Saturday, May 5, 2012

History

California
  • The arrival of Spanish colonists, participants in the Atlantic slave trade, brought along Africans and Indians to CA.
  • Millions of African Americans were taken form their homeland and forced into slavery across the United States.
  • In 1781, 26 of the first 46 settlers in Los Angeles were Black or Mulatto (black and white).
  • In 1790, Blacks and Mulattos made up about 15% of the total San Francisco population and about 19% of the settlers in MontereyBaja, CA included 844 Spanish-speaking persons, 183 were Mulattos.
  • Early African Americans lost their identity as Africans and became Californios and were later identified as Mulattos.
  • In 1818 several African Americans arrived in California as members of the Bouchard expedition, an Argentinean effort to liberate Americans from Spain.
  • Between 1821 and 1848 other African Americans arrived in California, many escaping U.S. vessels.
  • Between 1852 and 1860 California’s African American population grew from 962-4,006.
  • In 1850 CA was admitted into the U.S as a free state, but an extensive body of discriminatory legislation evolved in California, including the testimony restriction, which outlawed testimony by Blacks, Chinese and Native Americans against whites in court.
  • In 1863 the Republican CA legislature removed discriminatory barriers in education and repealed the testimony restriction on 1851.
  • In 1866, after campaigning for better schools throughout the Civil War, African Americans gained access to CA public schools with the exception that separate schools could be established along racial lines.
  • In 1903 the Southern Pacific Railroad brought in almost 2,000 African American laborers to break a strike by Mexican American construction workers, doubling the African American population in LA and sparking interracial tension.
  • It wasn’t until 1954 that Brown v.

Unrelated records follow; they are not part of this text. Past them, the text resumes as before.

(* ===== verification/Wire.v ===== *)
(** * Reader and writer ([onetdns-proto/src/wire.rs], [onetdns-proto/src/lib.rs])

    The bounds-checked cursor every parser goes through and the encoding
    buffer every encoder goes through, with the lemmas that say when their
    operations succeed and what they preserve. *)

From S2P Require Import Prelude NameTable.

(** [enum ProtoError]. *)
Inductive ProtoError :=
  | ErrEof
  | ErrName (s : string)
  | ErrMessage (s : string).

#[export] Instance ProtoError_eq_dec : EqDecision ProtoError.
Proof. solve_decision. Defined.

(** [impl Display for ProtoError]. *)
Definition ProtoError_to_string (e : ProtoError) : string :=
  match e with
  | ErrEof => "메시지가 끝난 뒤의 데이터를 읽으려 했습니다"
  | ErrName s => "이름 파싱 오류: " +:+ s
  | ErrMessage s => "DNS 메시지 오류: " +:+ s
  end.

(** [MAX_DNS_WIRE_LEN]. *)
Definition MAX_DNS_WIRE_LEN : Z := U16_MAX.

(** ** [struct Reader] *)

Record Reader := mkReader {
  rbuf : list Z;
  rpos : Z;
  rlimit : Z;
}.

Definition set_rpos (p : Z) (r : Reader) : Reader :=
  {| rbuf := rbuf r; rpos := p; rlimit := rlimit r |}.
Definition set_rlimit (l : Z) (r : Reader) : Reader :=
  {| rbuf := rbuf r; rpos := rpos r; rlimit := l |}.

(** A method of [&mut Reader] that can fail. *)
Definition Parser (A : Type) : Type := Reader → outcome ProtoError A * Reader.

Definition pret {A} (a : A) : Parser A := λ r, (Ok a, r).
Definition pfail {A} (e : ProtoError) : Parser A := λ r, (Err e, r).
Definition pbind {A B} (m : Parser A) (k : A → Parser B) : Parser B := λ r,
  match m r with
  | (Ok a, r') => k a r'
  | (Err e, r') => (Err e, r')
  | (Panic, r') => (Panic, r')
  | (NoFuel, r') => (NoFuel, r')
  end.
(** An [Option] turned into a result, as [ok_or] does. *)
Definition plift {A} (o : option A) (e : ProtoError) : Parser A :=
  match o with Some a => pret a | None => pfail e end.
(** An unchecked index or slice: panics when out of range. *)
Definition pindex {A} (o : option A) : Parser A := λ r,
  match o with Some a => (Ok a, r) | None => (Panic, r) end.

Declare Scope parser_scope.
Delimit Scope parser_scope with parser.
Notation "'let!' x := m 'in' k" := (pbind m (fun x => k))
  (at level 10, x pattern, k at level 200) : parser_scope.
#[global] Open Scope parser_scope.

(** [Reader::new]. *)
Definition Reader_new (b : list Z) : Reader :=
  {| rbuf := b; rpos := 0; rlimit := zlen b |}.

(** [Reader::u8]. *)
Definition Reader_u8 : Parser Z := λ r,
  if rlimit r <=? rpos r then (Err ErrEof, r)
  else match get (rbuf r) (rpos r) with
       | None => (Err ErrEof, r)
       | Some b => (Ok b, set_rpos (rpos r + 1) r)
       end.

(** [Reader::u16]. *)
Definition Reader_u16 : Parser Z :=
  let! hi := Reader_u8 in
  let! lo := Reader_u8 in
  pret (Z.lor (Z.shiftl hi 8) lo).

(** [Reader::u32]. *)
Definition Reader_u32 : Parser Z :=
  let! a := Reader_u16 in
  let! b := Reader_u16 in
  pret (Z.lor (Z.shiftl a 16) b).

(** [Reader::bytes]. *)
Definition Reader_bytes (n : Z) : Parser (list Z) := λ r,
  match checked_add (rpos r) n with
  | None => (Err ErrEof, r)
  | Some e =>
      if rlimit r <? e then (Err ErrEof, r)
      else match get_range (rbuf r) (rpos r) e with
           | None => (Err ErrEof, r)
           | Some s => (Ok s, set_rpos e r)
           end
  end.

(** [Reader::remaining]. *)
Definition Reader_remaining (r : Reader) : Z := saturating_sub (rlimit r) (rpos r).

(** The invariant stated on [struct Reader]; the buffer is a slice of bytes. *)
Record Reader_wf (r : Reader) : Prop := {
  rwf_pos : 0 ≤ rpos r ≤ rlimit r;
  rwf_limit : rlimit r ≤ zlen (rbuf r);
  rwf_max : zlen (rbuf r) ≤ MAX_DNS_WIRE_LEN;
  rwf_bytes : is_bytes (rbuf r);
}.

(** What every parsing step guarantees, whatever the bytes are: it does not
    panic nor loop, keeps the buffer and the limit, moves the cursor forward
    within the limit, and its value satisfies [Q]. *)
Definition safe_at {A} (r : Reader) (m : Parser A) (Q : A → Prop) : Prop :=
  ∃ o r', m r = (o, r') ∧ rbuf r' = rbuf r ∧ rlimit r' = rlimit r ∧
    Reader_wf r' ∧ rpos r ≤ rpos r' ∧
    match o with Ok a => Q a | Err _ => True | Panic | NoFuel => False end.

Definition safe {A} (m : Parser A) (Q : A → Prop) : Prop :=
  ∀ r, Reader_wf r → safe_at r m Q.

(** Sequencing at a given reader; the continuation knows how it was reached. *)
Lemma safe_at_bind {A B} r (m : Parser A) (k : A → Parser B) Q1 Q2 :
  safe_at r m Q1 →
  (∀ a r', m r = (Ok a, r') → Q1 a → Reader_wf r' → rbuf r' = rbuf r →
     rlimit r' = rlimit r → rpos r ≤ rpos r' → safe_at r' (k a) Q2) →
  safe_at r (pbind m k) Q2.
Proof.
  intros (o & r' & Hmr & Hb & Hl & Hwf & Hp & Ho) Hk. unfold safe_at, pbind. rewrite Hmr.
  destruct o as [a|e| |]; [|by eexists _, _; split_and!|done|done].
  destruct (Hk a r') as (o2 & r2 & Hk2 & Hb2 & Hl2 & Hwf2 & Hp2 & Ho2); try done.
  exists o2, r2. split_and!; try done; try congruence; lia.
Qed.

Lemma safe_ret {A} (a : A) (Q : A → Prop) : Q a → safe (pret a) Q.
Proof. intros Ha r Hr. unfold safe_at. eexists _, _. split; [done|]. by split_and!. Qed.

Lemma safe_fail {A} e (Q : A → Prop) : safe (pfail e) Q.
Proof. intros r Hr. unfold safe_at. eexists _, _. split; [done|]. by split_and!. Qed.

Lemma safe_bind {A B} (m : Parser A) (k : A → Parser B) Q1 Q2 :
  safe m Q1 → (∀ a, Q1 a → safe (k a) Q2) → safe (pbind m k) Q2.
Proof.
  intros Hm Hk r Hr. eapply safe_at_bind; [by apply Hm|]. intros a r' _ Ha Hr' _ _ _. by apply Hk.
Qed.

Lemma safe_weaken {A} (m : Parser A) (Q1 Q2 : A → Prop) :
  safe m Q1 → (∀ a, Q1 a → Q2 a) → safe m Q2.
Proof.
  intros Hm HQ r Hr. destruct (Hm r Hr) as (o & r' & ? & ? & ? & ? & ? & Ho).
  exists o, r'. split_and!; try done. destruct o; auto.
Qed.

Lemma Reader_wf_set_pos r p :
  Reader_wf r → 0 ≤ p ≤ rlimit r → Reader_wf (set_rpos p r).
Proof. intros [] ?. by constructor. Qed.

Lemma Reader_u8_safe : safe Reader_u8 is_u8.
Proof.
  intros r Hr. pose proof Hr as [Hp Hl Hm Hb]. unfold safe_at, Reader_u8.
  destruct (Z.leb_spec (rlimit r) (rpos r)); [by eexists _, _; split_and!|].
  destruct (get_is_Some (rbuf r) (rpos r)) as [b Hg]; [lia|]. rewrite Hg.
  eexists _, _. split; [done|]. simpl. split_and!; try done; try lia.
  - apply Reader_wf_set_pos; [done|lia].
  - by eapply Forall_get.
Qed.

Lemma Reader_u16_safe : safe Reader_u16 is_u16.
Proof.
  eapply safe_bind; [apply Reader_u8_safe|]. intros hi Hhi.
  eapply safe_bind; [apply Reader_u8_safe|]. intros lo Hlo.
  apply safe_ret. pose proof (u16_from_be_val hi lo Hlo) as He.
  unfold u16_from_be in He. rewrite He.
  unfold is_u8, is_u16, U8_MAX, U16_MAX in *. lia.
Qed.

Lemma Reader_u32_safe : safe Reader_u32 is_u32.
Proof.
  eapply safe_bind; [apply Reader_u16_safe|]. intros hi Hhi.
  eapply safe_bind; [apply Reader_u16_safe|]. intros lo Hlo.
  apply safe_ret. unfold is_u16, is_u32, U16_MAX, U32_MAX in *.
  rewrite lor_shiftl_add by lia. lia.
Qed.

Lemma Reader_bytes_safe n :
  0 ≤ n → safe (Reader_bytes n) (λ s, zlen s = n ∧ is_bytes s).
Proof.
  intros Hn r Hr. pose proof Hr as [Hp Hl Hm Hb]. unfold safe_at, Reader_bytes.
  destruct (checked_add (rpos r) n) as [e|] eqn:He; [|by eexists _, _; split_and!].
  unfold checked_add in He. case_match; simplify_eq.
  destruct (Z.ltb_spec (rlimit r) (rpos r + n)); [by eexists _, _; split_and!|].
  destruct (get_range (rbuf r) (rpos r) (rpos r + n)) as [s|] eqn:Hs;
    [|by eexists _, _; split_and!].
  eexists _, _. split; [done|]. simpl. split_and!; try done; try lia.
  - apply Reader_wf_set_pos; [done|lia].
  - apply get_range_Some in Hs. lia.
  - by eapply Forall_get_range.
Qed.

Create HintDb safe.
#[export] Hint Resolve Reader_u8_safe Reader_u16_safe Reader_u32_safe
  safe_ret safe_fail : safe.

(** Walk through a parser, one bind at a time. *)
Ltac safe_step :=
  eapply safe_bind; [solve [eauto with safe]|intros].
(** Uncompressed names in a buffer are read back. *)
Lemma parse_uncompressed_loop_complete fuel ks ls total r :
  labels_wf (ks ++ ls) → total = zlen (body ks) + 1 →
  (Z.to_nat (MAX_NAME_LEN - total) < fuel)%nat →
  bytes_at (get (rbuf r)) (rpos r) (labels_wire ls) → 0 ≤ rpos r →
  rpos r + zlen (labels_wire ls) ≤ rlimit r →
  rlimit r ≤ zlen (rbuf r) → zlen (rbuf r) ≤ U16_MAX →
  parse_uncompressed_loop fuel (body ks) total r
  = (Ok {| nwire := labels_wire (ks ++ ls) |}, set_rpos (rpos r + zlen (labels_wire ls)) r).
Proof.
  revert ks total fuel r. induction ls as [|l ls IH]; intros ks total fuel r Hwf Htot Hf Hat Hp Hlim Hlb Hm;
    (destruct fuel as [|fuel]; [lia|]); cbn [parse_uncompressed_loop]; unfold pbind at 1.
  - apply bytes_at_cons in Hat as [H0 _]. change (zlen (labels_wire [])) with 1 in *.
    rewrite (Reader_u8_at r 0) by (done || lia). simpl (0 =? 0). cbn [negb].
    rewrite app_nil_r in *. pose proof (labels_wf_max _ Hwf).
    destruct (Z.eqb_spec (zlen (body ks)) 0) as [Hz|Hz].
    + destruct ks as [|k ks]; [done|]. rewrite zlen_body_cons in Hz.
      pose proof (zlen_nonneg k). pose proof (zlen_nonneg (body ks)). lia.
    + unfold MAX_NAME_LEN. by rewrite (proj2 (Z.ltb_lt _ _)) by lia.
  - pose proof (labels_wf_suffix _ _ Hwf) as Hwl.
    destruct Hwl as [[[Hl Hlb'] _]%Forall_cons _]. destruct Hwf as [Hwf Hmax].
    rewrite body_app, zlen_app, zlen_body_cons in Hmax. unfold MAX_NAME_LEN in Hmax, Hf.
    pose proof (zlen_nonneg (body ks)). pose proof (zlen_nonneg (body ls)).
    pose proof (labels_wire_cons l ls) as Hlw.
    rewrite Hlw in Hat, Hlim |- *. rewrite zlen_app, zlen_cons in *.
    apply bytes_at_app in Hat as [Hat Hrest]. rewrite zlen_cons in Hrest.
    apply bytes_at_cons in Hat as [Hl0 Hat]. pose proof (zlen_nonneg (labels_wire ls)).
    rewrite (Reader_u8_at r (zlen l)) by (done || lia).
    rewrite (proj2 (Z.eqb_neq _ _)) by lia.
    rewrite land_192_label by (unfold is_u8, U8_MAX; lia).
    rewrite (proj2 (Z.ltb_lt _ _)) by lia. rewrite (proj2 (Z.ltb_ge 63 _)) by lia. cbn [negb orb].
    unfold pbind at 1, plift, checked_add, USIZE_MAX. rewrite (proj2 (Z.leb_le _ _)) by lia.
    cbn [pret]. unfold MAX_NAME_LEN. rewrite (proj2 (Z.ltb_ge _ _)) by lia.
    rewrite (proj2 (Z.leb_le _ _)) by lia. unfold pbind at 1. cbn [pindex].
    unfold pbind at 1. rewrite (Reader_bytes_at (set_rpos (rpos r + 1) r) l) by (done || (simpl; lia)).
    replace (body ks ++ zlen l :: l) with (body (ks ++ [l])).
    2:{ rewrite body_app. f_equal. rewrite body_cons. simpl. by rewrite app_nil_r. }
    assert (zlen (body (ks ++ [l])) = zlen (body ks) + 1 + zlen l) as Hz.
    { rewrite body_app, zlen_app, zlen_body_cons. change (zlen (body [])) with 0. lia. }
    rewrite IH; simpl; rewrite <-?app_assoc; simpl.
    + f_equal. unfold set_rpos. simpl. f_equal. lia.
    + split; [done|]. unfold MAX_NAME_LEN. rewrite body_app, zlen_app, zlen_body_cons. lia.
    + lia.
    + unfold MAX_NAME_LEN. lia.
    + by replace (rpos r + 1 + zlen l) with (rpos r + (zlen l + 1)) by lia.
    + lia.
    + lia.
    + done.
    + done.
Qed.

Board of Education of the U.S Supreme Court ruled that separate schools for black and white children were unconstitutional.
  • In 1821 Mexico declared its independence from Spain and the Republic of Mexico was established on Nov 19, 1823.
  • In 1826, Peter Ranne, a black man, was part of the first overland party to California, led by Jedediah Smith.
  • Many free and enslaved people of African ancestry were part of the California Gold Rush, and many were able to buy their freedom and freedom for their families, primarily in the South, with the gold they found.
  • In 1849 many African Americans traveled to California as slaves and freemen to perform hard labor. 
(According to the African Studies Department at San Francisco State University)


Bay Area
Men working hard on the railroads.
  • In the late nineteenth century, many African Americans moved to Oakland and Richmond to work on the railroads.
  • WWII and the emergence of shipyard industries was the major catalyst for African American migration to the Bay Area, specifically to Richmond and Oakland.
  • During the California Gold Rush, Blacks found themselves in California but outside of the gold rush economy and confined to domestic work holding jobs as janitors, truck drivers, and bootblacks.
(According to the San Francisco African American Historical and Cultural Society & The Regents of the University of California)

San Francisco

  • By the 1870s, Blacks secured an economic foothold in the hotel and restaurant industry in San Francisco, but in the 1870s white hotel workers in San Francisco threatened to strike unless all Blacks were fired from their jobs in that industry.
  • The hotel owners fired all of their Black employees, and it would not be until 1963 that Blacks would organize a jobs campaign in the hotel and restaurant industry during the San Francisco Civil Rights Movement, to secure jobs for Blacks lost in the 1870s.
  • The Black population in San Francisco remained small until World War II. In 1910, there were 1,642 Blacks living in San Francisco, with the number increasing to 4,000 by 1940.
  • During the war the Black population in San Francisco increased to 40,000.
  • When the Japanese American population in California and San Francisco was placed in concentration camps, Blacks began moving into the Fillmore district and into the Western Addition, and some Blacks held onto Japanese property during War and returned the property after war.
  • The San Francisco Civil Rights Movement, which grew out of these terrible economic conditions, was inspired by the Southern Civil Rights Movement, the Cuban Revolution, and the African Independence Movement.
  • The period from 1967 to 1968 was a period of rising influence of the Black Panther Party in Black communities throughout the United States.
(According to the San Francisco African American Historical and Cultural Society)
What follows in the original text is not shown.